En ouvrant les toutes premières pages des Évangiles, nous entendons d’abord le Baptiste déclarer : « Repentez-vous, car le Royaume des cieux est proche » (Mt 3.2). Et notre Seigneur en personne inaugure son ministère en annonçant le même sujet : « Dès lors, Jésus commença à prêcher et à dire : Repentez-vous, car le Royaume des cieux est proche » (Mt 4.17). De leur côté, les disciples ont été instruits en vue de leur future prédication; « En chemin, prêchez que le Royaume des cieux est proche » (Mt 10.7).

Avec raison, nous estimons que le thème du Royaume est la quintessence même de la prédication de l’Évangile. Un rapide coup d’œil sur une concordance biblique révélera combien il a occupé une place centrale dans la prédication de l’Église primitive. Nombre de paraboles de Jésus tournent autour de lui; en fait, elles s’intitulent « paraboles du Royaume » (Mt 13; Mc 4). De même, les miracles accomplis par Jésus attestent la proximité et la présence du Royaume parmi ses contemporains. (Mt 11.20; 12.28). Les miracles annoncent que l’avènement du Christ a inauguré un âge nouveau (Mc 11.11-12; Lc 16.16); le centre de toutes les occupations chrétiennes (Mt 6.33, Lc 12.31) et le point focal de toute espérance future se trouvent dans le Royaume (Mc 13; Lc 17).

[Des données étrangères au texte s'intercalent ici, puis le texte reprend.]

(** Starting the applications returns, and counts every socket taken. *)
Lemma wksp_init_spec w : state_ok (ew w) -> ew_brcmSocketCount (ew w) = 0%nat ->
  wp eapd_wksp_init (fun _ w' => opening (ew w) (ew w')) w.
Proof.
  intros (_ & Hk & _) H0. unfold eapd_wksp_init, wps_app_init, nas_app_init, ses_app_init.
  assert (Hc : forall m, closed_from (ew w) m 0) by (intros; by apply closed_fresh).
  eapd_step. eapply wp_mono; [apply twp_wp, start_app; auto|]. intros r1 w1 [O1 T1].
  destruct (negb (r1 =? 0)); [by apply wp_ret|].
  eapd_step. eapply wp_mono; [apply twp_wp, start_app; [apply O1|eapply (closed_others EAPD_APP_WPS); [exact T1|done|apply Hc]]|]. intros r2 w2 [O2 T2].
  assert (O12 : opening (ew w) (ew w2)) by by eapply opening_trans.
  destruct (negb (r2 =? 0)); [by apply wp_ret|].
  eapd_step. eapply wp_mono; [apply twp_wp, start_app; [apply O12|]|].
  { eapply (closed_others EAPD_APP_NAS); [exact T2|done|]. eapply (closed_others EAPD_APP_WPS); [exact T1|done|apply Hc]. }
  intros r3 w3 [O3 _]. assert (O13 : opening (ew w) (ew w3)) by by eapply opening_trans.
  destruct (negb (r3 =? 0)); [by apply wp_ret|]. eapd_step. eapply wp_mono; [apply (lg_event_init same_state)|]. intros r4 w4 H4.
  destruct (negb (r4 =? 0)); [apply wp_ret; by rewrite H4|]. eapply wp_mono; [apply twp_wp, open_dif_spec|]. intros r5 w5 H5.
  eapply opening_trans; [exact O13|]. rewrite <- H4. apply same_but_fds_opening; [done|]. rewrite H4. by apply O13.
Qed.

(** Shutting down returns, with every interface closed. *)
Lemma stop_app m pre w : socks_ok (ew w) ->
  twp (app_deinit m pre) (fun _ w' => opening (ew w) (ew w') /\ cbs_of (ew w') m = [] /\ others m w w') w.
Proof.
  intros Hk. pose proof (app_deinit_spec m pre w Hk) as H. pose proof (ot_app_deinit m pre w) as Ho.
  apply twp_inv in H as (r & w' & Hr & H1 & H2). unfold wpx in *. by rewrite Hr in *.
Qed.

Lemma wksp_deinit_spec w : socks_ok (ew w) ->
  twp eapd_wksp_deinit (fun r w' => r = 0 /\ opening (ew w) (ew w') /\ all_cbs (ew w') = [] /\ ew_difSocket (ew w') < 0) w.
Proof.
  intros Hk. unfold eapd_wksp_deinit, wps_app_deinit, nas_app_deinit, ses_app_deinit.
  eapd_step. eapply wp_mono; [by apply stop_app|]. intros [] w1 (O1 & C1 & T1).
  eapd_step. eapply wp_mono; [apply stop_app, O1|]. intros [] w2 (O2 & C2 & T2).
  assert (O12 : opening (ew w) (ew w2)) by by eapply opening_trans.
  eapd_step. eapply wp_mono; [apply stop_app, O12|]. intros [] w3 (O3 & C3 & T3).
  assert (O13 : opening (ew w) (ew w3)) by by eapply opening_trans.
  assert (Hnil : all_cbs (ew w3) = []).
  { pose proof (T3 EAPD_APP_WPS ltac:(done)) as H1. pose proof (T2 EAPD_APP_WPS ltac:(done)) as H2.
    pose proof (T3 EAPD_APP_SES ltac:(done)) as H3. unfold all_cbs.
    change (ap_cb (ew_wps (ew w3))) with (cbs_of (ew w3) EAPD_APP_WPS). change (ap_cb (ew_nas (ew w3))) with (cbs_of (ew w3) EAPD_APP_NAS).
    change (ap_cb (ew_ses (ew w3))) with (cbs_of (ew w3) EAPD_APP_SES). by rewrite H1, H2, C1, C3, H3, C2. }
  do 2 eapd_step. eapd_step. destruct (Z.leb_spec 0 (ew_difSocket (ew w3))) as [Hd|Hd]; cbn [when].
  - do 3 eapd_step. apply wp_ret. cbn [ew]. split_and!; [done| |done|done].
    eapply opening_trans; [exact O13|]. apply same_but_fds_opening; [by destruct (ew w3)|apply O13].
  - apply wp_ret, wp_ret. done.
Qed.
Lemma nth_same {A} n i (x : A) : nth i (replicate n x) x = x.
Proof. rewrite nth_lookup. destruct (replicate n x !! i) eqn:H; [|done]. by apply lookup_replicate in H as [-> _]. Qed.

(** The workspace as it is allocated. *)
Lemma alloc_ok : state_ok eapd_wksp_alloc_workspace.
Proof.
  assert (Hu : forall i, esta_at eapd_wksp_alloc_workspace i = esta_zero).
  { intros i. apply nth_same. }
  assert (Hn : forall i, ~ NasSta.in_use (skel eapd_wksp_alloc_workspace) i) by (intros i [_ H]; by rewrite skel_at, Hu in H).
  split_and!; [split|split|done].
  - done.
  - done.
  - intros h Hh. exists []. assert (hashed (skel eapd_wksp_alloc_workspace) h = None) as -> by apply nth_same.
    split; [constructor|]. intros i. rewrite elem_of_nil. split; [done|]. intros [H _]. by apply Hn in H.
  - intros i j H. by apply Hn in H.
  - done.
  - cbn. lia.
  - intros i Hi. cbn in Hi. lia.
  - intros c i H. by apply not_elem_of_nil in H.
  - intros i j Hi. cbn in Hi. lia.
  - intros c H. by apply not_elem_of_nil in H.
Qed.

(** The state the main loop starts from. *)
Lemma eapd_start_ok argv log w : eapd_start argv (EWorld eapd_wksp_alloc_workspace log) = Ret true w -> state_ok (ew w) /\ socks_exact (ew w).
Proof.
  set (w0 := EWorld _ _). set (cfg := match argv with [] => eapd_wksp_auto_config | _ => eapd_wksp_parse_cmd argv end).
  assert (Hcfg : forall R, ConfRel R -> Rel R cfg) by (intros R HR; unfold cfg; destruct argv; exact _).
  intros H. assert (Hwp : wp (eapd_start argv) (fun r w => r = true -> state_ok (ew w) /\ socks_exact (ew w)) w0).
  2: { exact (wp_ret_inv _ _ _ _ _ Hwp H eq_refl). }
  clear H. unfold eapd_start. fold cfg. eapd_step.
  eapply wp_mono; [apply wp_conj; [apply (Hcfg stays_ok _)|apply (Hcfg no_sockets _)]|]. intros r w1 [H1 H2].
  specialize (H1 alloc_ok). change (ew_brcmSocketCount (ew w1) = 0%nat) in H2.
  assert (Hno : forall s, wp (eapd_wksp_deinit ;; mret false) (fun r w => r = true -> state_ok (ew w) /\ socks_exact (ew w)) s).
  { intros s. unfold wpx, mbind, M_bind. by destruct (eapd_wksp_deinit s). }
  destruct (negb (r =? 0)); [apply Hno|]. eapd_step. eapply wp_mono; [by apply wksp_init_spec|]. intros r2 w2 Ho.
  destruct (negb (r2 =? 0)); [apply Hno|]. eapd_step. eapd_step. destruct (_ =? -1); [apply Hno|].
  apply wp_ret. intros _. cbn [ew]. split; [by apply (opening_ok (ew w1))|]. apply Ho. intros i Hi. lia.
Qed.

End Start.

Même durant les quarante derniers jours que Jésus a passés après sa résurrection en compagnie de ses disciples, il s’est entretenu avec eux du Royaume de Dieu (Ac 1.3).

Après la Pentecôte, l’Église continue à attirer l’attention sur lui. C’est ainsi que le diacre Philippe prêche la bonne nouvelle au sujet du Royaume de Dieu (Ac 8.12), qui constitue le thème central du ministère de Paul exercé dans la ville d’Éphèse (Ac 19.8; 20.25) comme à Rome (Ac 28.23,31). Nous sommes assurés qu’il restera le thème essentiel jusqu’à la fin, et qu’avant la consommation finale le monde entier devra en entendre parler (Mt 24.14).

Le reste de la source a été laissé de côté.